In the project, we demonstrate the utility of machine learning in two essential CRISM analysis tasks: nonlinear noise removal and mineral classification. We train a hierarchical Bayesian model for estimating distributions of spectral patterns on pixel-scale training data collected from dozens of well-characterized CRISM images.
The following files are included:
CRISM_bland_unratioed.mat: unratioed training spectra for bland pixels.
CRISM_labeled_pixels_ratioed.mat: ratioed training spectra for mineral classes.
CRISM_labeled_pixel_patterns.pdf: visualization of the training segmentation maps and average spectra.
The training spectra are in Matlab v7.3 (and newer) format. To load them in Python, use the mat73 library, because scipy doesn't support the format.
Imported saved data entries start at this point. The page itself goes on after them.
Lemma dig_wider_sim st mi :
  at_place mi st →
  ∃ fuel w,
    dig_wider fuel self mi = Return w ∧
    match w with
    | Done (Some g) mi' =>
        ∃ st', at_place mi' st' ∧ g = path st' ∧
               minl ≤ guess_level mi' ≤ maxl ∧
               rest_wide st (guess_level mi)
               = (g, guess_level mi') :: rest_deep st' (guess_level mi')
    | Done None mi' =>
        guess mi' = None ∧ min_level mi' = minl ∧ max_level mi' = maxl ∧
        rest_wide st (guess_level mi) = []
    | Break mi' =>
        ∃ st', at_place mi' st' ∧ ¬ (minl ≤ guess_level mi' ≤ maxl) ∧
               rest_wide st (guess_level mi)
               = (path st', guess_level mi') :: rest_deep st' (guess_level mi')
    end.
Proof.
  revert mi. induction st as [|[x r] up IH]; intros mi Hat;
    [by apply place_nonempty in Hat|].
  pose proof Hat as [Hmin Hmax Hg Hok].
  destruct up as [|[y ry] up].
  - (* the first letter *)
    apply place_root_inv in Hok as [pre Htop].
    pose proof (wf_top self Hwf) as Hchain. rewrite Htop in Hchain.
    apply is_chain_suffix in Hchain as (nd & Hx & Hr).
    pose proof (dig_wider_root_run mi x r nd 0 Hg Hx) as Hrun.
    exists 1%nat. destruct r as [|c r']; simpl in Hr.
    { rewrite Hr in Hrun. eexists. split; [exact Hrun|]. done. }
    destruct Hr as (Hnext & nc & Hc & Hr').
    rewrite Hnext, Hc in Hrun. unfold expect, mbind, res_bind in Hrun.
    cbv beta iota zeta in Hrun. rewrite Hmax in Hrun.
    assert (Hs : start_probability self c = Some (probability nc))
      by (unfold start_probability; by rewrite Hc).
    destruct (maxl <? probability nc) eqn:Hlt.
    { eexists. split; [exact Hrun|]. simpl. rewrite Hs, Hlt. done. }
    apply Z.ltb_ge in Hlt.
    assert (Hat' : at_place (set_guess (set_guess_level mi (probability nc))
                                       (Some [c])) [(c, r')]).
    { split; try done. apply (place_root self (pre ++ [x])).
      by rewrite <- app_assoc. }
    assert (Heq : rest_wide [(x, c :: r')] (guess_level mi)
                  = ([c], probability nc) :: rest_deep [(c, r')] (probability nc)).
    { simpl. rewrite Hs.
      assert ((maxl <? probability nc) = false) as -> by by apply Z.ltb_ge.
      done. }
    destruct (in_range mi (probability nc)) eqn:Hin.
    + eexists. split; [exact Hrun|]. exists [(c, r')].
      apply in_range_bounds in Hin. rewrite Hmin, Hmax in Hin. done.
    + eexists. split; [exact Hrun|]. exists [(c, r')].
      split; [done|]. split; [|done]. simpl. intros Hl.
      apply not_true_iff_false in Hin. apply Hin.
      apply in_range_bounds. by rewrite Hmin, Hmax.
  - (* a letter after another one *)
    apply place_child_inv in Hok as [[pre Hch] Hup].
    destruct (place_entry self Hwf _ _ _ Hup) as [nd Hy].
    pose proof (wf_children self Hwf y nd Hy) as Hchain.
    rewrite Hch in Hchain.
    apply is_chain_suffix in Hchain as (e & He & Hr).
    pose proof (transition_entry _ _ _ _ Hy He) as Ht.
    pose proof (λ f, dig_wider_run mi x r y ry up nd e f Hg Hy He) as Hrun.
    cbv zeta in Hrun.
    set (lup := guess_level mi - f_probability e) in *.
    set (popped := set_guess (set_guess_level mi lup)
                             (Some (path ((y, ry) :: up)))) in *.
    assert (Hpop : at_place popped ((y, ry) :: up)) by (by split).
    assert (Hwide : ∀ cs,
              rest_wide ((x, cs) :: (y, ry) :: up) (guess_level mi)
              = along self maxl (sub self maxl) (path ((y, ry) :: up)) y lup cs
                  ++ rest_wide ((y, ry) :: up) lup).
    { intros cs. simpl. simpl in Ht. by rewrite Ht. }
    destruct (IH popped Hpop) as (fuel & w & Hw & Hpost).
    assert (Hgoes_up : ∀ cs,
              along self maxl (sub self maxl) (path ((y, ry) :: up)) y lup cs = [] →
              dig_wider (S fuel) self mi = dig_wider fuel self popped →
              ∃ fuel' w',
                dig_wider fuel' self mi = Return w' ∧
                match w' with
                | Done (Some g) mi' =>
                    ∃ st', at_place mi' st' ∧ g = path st' ∧
                           minl ≤ guess_level mi' ≤ maxl ∧
                           rest_wide ((x, cs) :: (y, ry) :: up) (guess_level mi)
                           = (g, guess_level mi')
                               :: rest_deep st' (guess_level mi')
                | Done None mi' =>
                    guess mi' = None ∧ min_level mi' = minl ∧
                    max_level mi' = maxl ∧
                    rest_wide ((x, cs) :: (y, ry) :: up) (guess_level mi) = []
                | Break mi' =>
                    ∃ st', at_place mi' st' ∧
                           ¬ (minl ≤ guess_level mi' ≤ maxl) ∧
                           rest_wide ((x, cs) :: (y, ry) :: up) (guess_level mi)
                           = (path st', guess_level mi')
                               :: rest_deep st' (guess_level mi')
                end).
    { intros cs Hnil Hstep. exists (S fuel), w. rewrite Hstep.
      split; [exact Hw|]. rewrite Hwide, Hnil. exact Hpost. }
    destruct r as [|c r']; simpl in Hr.
    { apply Hgoes_up; [done|]. by rewrite Hrun, Hr. }
    destruct Hr as (Hnext & ec & Hc & Hr').
    pose proof (transition_entry _ _ _ _ Hy Hc) as Htc.
    rewrite Hnext, Hc in Hrun. unfold expect, mbind, res_bind in Hrun.
    cbv beta iota zeta in Hrun. rewrite Hmax in Hrun.
    set (l := lup + f_probability ec) in *.
    assert (Hat' : at_place (set_guess (set_guess_level (set_guess_level mi lup) l)
                                       (Some (path ((y, ry) :: up) ++ [c])))
                            ((c, r') :: (y, ry) :: up)).
    { split; try done. by eapply sibling_place. }
    assert (Heq : l ≤ maxl →
              rest_wide ((x, c :: r') :: (y, ry) :: up) (guess_level mi)
              = (path ((c, r') :: (y, ry) :: up), l)
                  :: rest_deep ((c, r') :: (y, ry) :: up) l).
    { intros Hle. rewrite Hwide. by apply sibling_visits. }
    destruct (in_range mi l) eqn:Hin.
    { apply in_range_bounds in Hin. rewrite Hmin, Hmax in Hin.
      exists 1%nat. eexists. split; [apply Hrun|].
      exists ((c, r') :: (y, ry) :: up).
      split; [done|]. split; [done|]. split; [simpl; lia|]. apply Heq. lia. }
    assert (Hout : ¬ (minl ≤ l ≤ maxl)).
    { intros Hl. apply not_true_iff_false in Hin. apply Hin.
      apply in_range_bounds. by rewrite Hmin, Hmax. }
    destruct (l <? maxl) eqn:Hlt.
    { apply Z.ltb_lt in Hlt.
      exists 1%nat. eexists. split; [apply Hrun|].
      exists ((c, r') :: (y, ry) :: up).
      split; [done|]. split; [done|]. apply Heq. lia. }
    apply Z.ltb_ge in Hlt. apply Hgoes_up; [|by rewrite Hrun].
    simpl. simpl in Htc. rewrite Htc. fold l.
    assert ((maxl <? l) = true) as -> by (apply Z.ltb_lt; lia). done.
Qed.

Lemma guesses_app vs1 vs2 :
  guesses minl maxl (vs1 ++ vs2) = guesses minl maxl vs1 ++ guesses minl maxl vs2.
Proof. unfold guesses. by rewrite filter_app, fmap_app. Qed.

Lemma guesses_outside vs : outside vs → guesses minl maxl vs = [].
Proof.
  unfold guesses. induction 1 as [|v vs Hv _ IH]; [done|].
  by rewrite filter_cons_False.
Qed.

Lemma guesses_inside g l vs :
  minl ≤ l ≤ maxl →
  guesses minl maxl ((g, l) :: vs) = g :: guesses minl maxl vs.
Proof. intros Hl. unfold guesses. by rewrite filter_cons_True. Qed.

Lemma guesses_skip g l vs :
  ¬ (minl ≤ l ≤ maxl) →
  guesses minl maxl ((g, l) :: vs) = guesses minl maxl vs.
Proof. intros Hl. unfold guesses. by rewrite filter_cons_False. Qed.

Lemma guess_loop_run f mi :
  guess_loop (S f) self mi =
    r ← dig_deeper f self mi;
    match r with
    | (Some ret_value, mi1) => Return (Some ret_value, mi1)
    | (None, mi1) =>
        w ← dig_wider f self mi1;
        match w with
        | Done ret_value mi2 => Return (ret_value, mi2)
        | Break mi2 => guess_loop f self mi2
        end
    end.
Proof. reflexivity. Qed.

Lemma guess_loop_found f mi g mi1 :
  dig_deeper f self mi = Return (Some g, mi1) →
  guess_loop (S f) self mi = Return (Some g, mi1).
Proof. intros Hd. by rewrite guess_loop_run, Hd. Qed.

Lemma guess_loop_wide f mi mi1 w :
  dig_deeper f self mi = Return (None, mi1) →
  dig_wider f self mi1 = Return w →
  guess_loop (S f) self mi =
    match w with
    | Done ret_value mi2 => Return (ret_value, mi2)
    | Break mi2 => guess_loop f self mi2
    end.
Proof.
  intros Hd Hw. rewrite guess_loop_run, Hd.
  unfold mbind at 1, res_bind at 1. cbv beta iota. by rewrite Hw.
Qed.

Lemma guess_loop_sim n st mi :
  at_place mi st → (length (rest_deep st (guess_level mi)) < n)%nat →
  ∃ fuel r mi',
    guess_loop fuel self mi = Return (r, mi') ∧
    match r with
    | Some g =>
        ∃ st', at_place mi' st' ∧
               guesses minl maxl (rest_deep st (guess_level mi))
               = g :: guesses minl maxl (rest_deep st' (guess_level mi'))
    | None =>
        guess mi' = None ∧ min_level mi' = minl ∧ max_level mi' = maxl ∧
        guesses minl maxl (rest_deep st (guess_level mi)) = []
    end.
Proof.
  revert st mi. induction n as [|n IH]; intros st mi Hat Hn; [lia|].
  destruct (dig_deeper_sim (S (Z.to_nat (maxl - guess_level mi))) st mi Hat)
    as (f1 & r1 & mi1 & st1 & skipped & Hd & Hat1 & Hout & Hr1); [lia|].
  destruct r1 as [g|].
  { destruct Hr1 as (-> & Hl & Heq).
    exists (S f1), (Some (path st1)), mi1.
    split; [by apply guess_loop_found|]. exists st1. split; [done|].
    by rewrite Heq, guesses_app, guesses_outside, guesses_inside. }
  destruct (dig_wider_sim st1 mi1 Hat1) as (f2 & w & Hw & Hpost).
  assert (Hd' : ∀ f, (f1 ≤ f)%nat → dig_deeper f self mi = Return (None, mi1))
    by (intros f Hf; by apply (dig_deeper_fuel self f1)).
  assert (Hw' : ∀ f, (f2 ≤ f)%nat → dig_wider f self mi1 = Return w)
    by (intros f Hf; by apply (dig_wider_fuel self f2)).
  rewrite Hr1, guesses_app, guesses_outside by done. simpl.
  destruct w as [mi2|[g|] mi2].
  - destruct Hpost as (st2 & Hat2 & Hl2 & Heq).
    destruct (IH st2 mi2 Hat2) as (f3 & r & mi' & Hloop & Hr).
    { rewrite Hr1, length_app, Heq in Hn. simpl in Hn. lia. }
    exists (S (Nat.max (Nat.max f1 f2) f3)), r, mi'.
    rewrite (guess_loop_wide _ mi mi1 (Break mi2)) by (apply Hd' || apply Hw'; lia).
    split.
    { apply (guess_loop_fuel self f3); [lia|done]. }
    rewrite Heq, guesses_skip by done. exact Hr.
  - destruct Hpost as (st2 & Hat2 & -> & Hl2 & Heq).
    exists (S (Nat.max f1 f2)), (Some (path st2)), mi2.
    rewrite (guess_loop_wide _ mi mi1 (Done (Some (path st2)) mi2))
      by (apply Hd' || apply Hw'; lia).
    split; [done|].
    exists st2. split; [done|]. by rewrite Heq, guesses_inside.
  - destruct Hpost as (Hnone & Hmin2 & Hmax2 & Heq).
    exists (S (Nat.max f1 f2)), None, mi2.
    rewrite (guess_loop_wide _ mi mi1 (Done None mi2))
      by (apply Hd' || apply Hw'; lia).
    split; [done|].
    by rewrite Heq.
Qed.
The bland unratioed spectra have the following variables:
Name Size Description
pixspec 337 617 × 350 Unratioed spectra
im_names 340 List of CRISM image names, mapping them to numerical IDs
pixims 337 617 Numerical ID of the image the spectrum is from
pixcrds 337 617 × 2 (x,y) coordinates of the points in the original image
The labeled ratioed pixels have the following variables:
Name Size Description
pixspec 592 413 × 350 Ratioed spectra
pixlabs 592 413 Mineral labels
im_names 77 List of CRISM image names, mapping them to numerical IDs
pixims 592 413 Numerical ID of the image the spectrum is from
pixpat 592 413 ID of the connected patch in the image the pixel belongs to
pixcrds 592 413 × 2 (x,y) coordinates of pixels in their respective image
Citation (cite this paper when using the data):
Plebani, E., Ehlmann, B. L., Leask, E. K., Fox, V. K., & Dundar, M. M. (2022). A machine learning toolkit for CRISM image analysis. Icarus, 376, 114849.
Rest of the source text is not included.